Everyone knows I despise charismatic megafauna (especially dolphins). I will now secretly admit that I also don’t care much for charismatic invertebrates. I mean, Yeti crabs are pretty much the Lindsay Lohan of marine creatures – they’re just too damn attention-seeking with their bristly claws and all. And they’re everywhere

What I do love are cryptic species – nondescript, gooey specimens that all look the same, but have surprisingly distinct genomes. Candlelight and soul forever, I dream of myself and them together!

Pontohedyle, one such gooey and mundane-looking genus of sea slug – this genus is the subject of a new paper by Jörger et al. in BMC Bioinformatics (image courtesy of Wikipedia)

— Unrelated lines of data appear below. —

(** The loop over the entries of a directory; [dir] is [buf] up to [p]. *)
Fixpoint ls_dir (fuel : nat) (fd : Z) (dir : list Z) : U W unit :=
  match fuel with
  | O => running
  | S fuel' =>
      '(n, de) ← call (u_read fd 16);
      if negb (n =? 16) then mret tt
      else if nth 0 de 0 + 256 * nth 1 de 0 =? 0 then ls_dir fuel' fd dir
      else
        let buf := dir ++ until_nul (take 14 (drop 2 de)) in
        '(r, st) ← ustat_path buf;
        match st with
        | Some st => if r <? 0 then say 1 "ls: cannot stat " ;; puts 1 (buf ++ nl) else puts 1 (ls_line buf st)
        | None => say 1 "ls: cannot stat " ;; puts 1 (buf ++ nl)
        end ;;
        ls_dir fuel' fd dir
  end.
Definition ls (fuel : nat) (path : list Z) : U W unit :=
  fd ← call (u_open path 0);
  if fd <? 0 then say 2 "ls: cannot open " ;; puts 2 (path ++ nl)
  else
    '(r, st) ← call (u_fstat fd);
    if r <? 0 then say 2 "ls: cannot stat " ;; puts 2 (path ++ nl) ;; call (u_close fd) ;; mret tt
    else
      (if us_type st =? 2 then puts 1 (ls_line path st)
       else if us_type st =? 1 then
         if (512 <? length path + 1 + 14 + 1)%nat then say 1 "ls: path too long" ;; puts 1 nl
         else ls_dir fuel fd (path ++ [47])
       else mret tt) ;;
      call (u_close fd) ;;
      mret tt.
Definition ls_main (fuel : nat) (argv : list (list Z)) : U W unit :=
  match tail argv with
  | [] => ls fuel (bytes_of_string ".") ;; exit_
  | args => each args (ls fuel) ;; exit_
  end.
End Programs.
Notation say fd s := (puts fd (bytes_of_string s)).

(** ** Standard input and output *)

(** What is left to be read from descriptor 0, and what has been written to 1: a read takes
    a part of what is left, of any size, and nothing only at its end; a write takes all. *)
Class Stdio (W : Type) `{Sys W} := {
  s_in : W → list Z;
  s_out : W → list Z;
  std_read n w : 0 < n → ∃ c w', u_read 0 n w = ((Z.of_nat (length c), c), w') ∧
    s_in w = c ++ s_in w' ∧ (c = [] → s_in w = []) ∧ Z.of_nat (length c) ≤ n ∧ s_out w' = s_out w;
  std_write bs w : ∃ w', u_write 1 bs w = (Z.of_nat (length bs), w') ∧
    s_out w' = s_out w ++ bs ∧ s_in w' = s_in w
}.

Looking at the DNA of microscopic animals is full of mystery and intrigue – it feels a bit like solving a crime (albeit a PG-13, Nancy Drew type of crime). Traditional taxonomy just doesn’t have that thill for me – it is slow and steady, requires hours under the microscope, and has an unsettling degree of subjectivity. DNA, on the other hand, is extremely objective – you can’t argue* with good data sequenced from a trustworthy spot in the genome. Those ATCGs just don’t lie.

But that doesn’t mean DNA is a magic bullet. DNA provides a new type of evidence for making decisions about species, but that evidence still has to be robustly analyzed and interpreted in the context of historical knowledge (taxonomic classifications and anatomical features of specimens).

A recent paper by Jörger et al. (2012) displays the power of DNA to differentiate amongst gelatinous blobs. The authors analyzed molecular evidence alongside body features to investigate sea slug species in the genus Pontohedyle, a group which taxonomists thought they had described LIKE A BOSS. Anatomy didn’t tell much of an exiting story – specimens could be lumped into two different groups based on appearance, and both these species were presumed to live pretty much anywhere in the ocean. [Sidenote: this is a pretty common assumption for microscopic animals and is known as the “meiofaunal paradox”. Victorian scientists would think “Oh, they all look the same, so lets describe these as the same species.” because they didn’t have any badass knowledge about DNA, and they didn’t have a time machine. But nowadays, this thinking is in direct conflict with our knowledge about these species–microscopic animals have been shown to have limited ability to move around, even during larval stages. They pretty much get stuck in the marine neighborhood where they grew up, so how can they spread their sweet DNA all around the world?]

The researchers started to look a little bit closer, baby, and study how sea slugs get it on, get it on. Because…

Uncovering putative cryptic lineages is fundamental not only for our advances in understanding speciation processes in meiofaunal taxa [microscopic multicellular animals <1mm long, such as nematodes, copepods, and tardigrades], but also to understanding historical biogeography.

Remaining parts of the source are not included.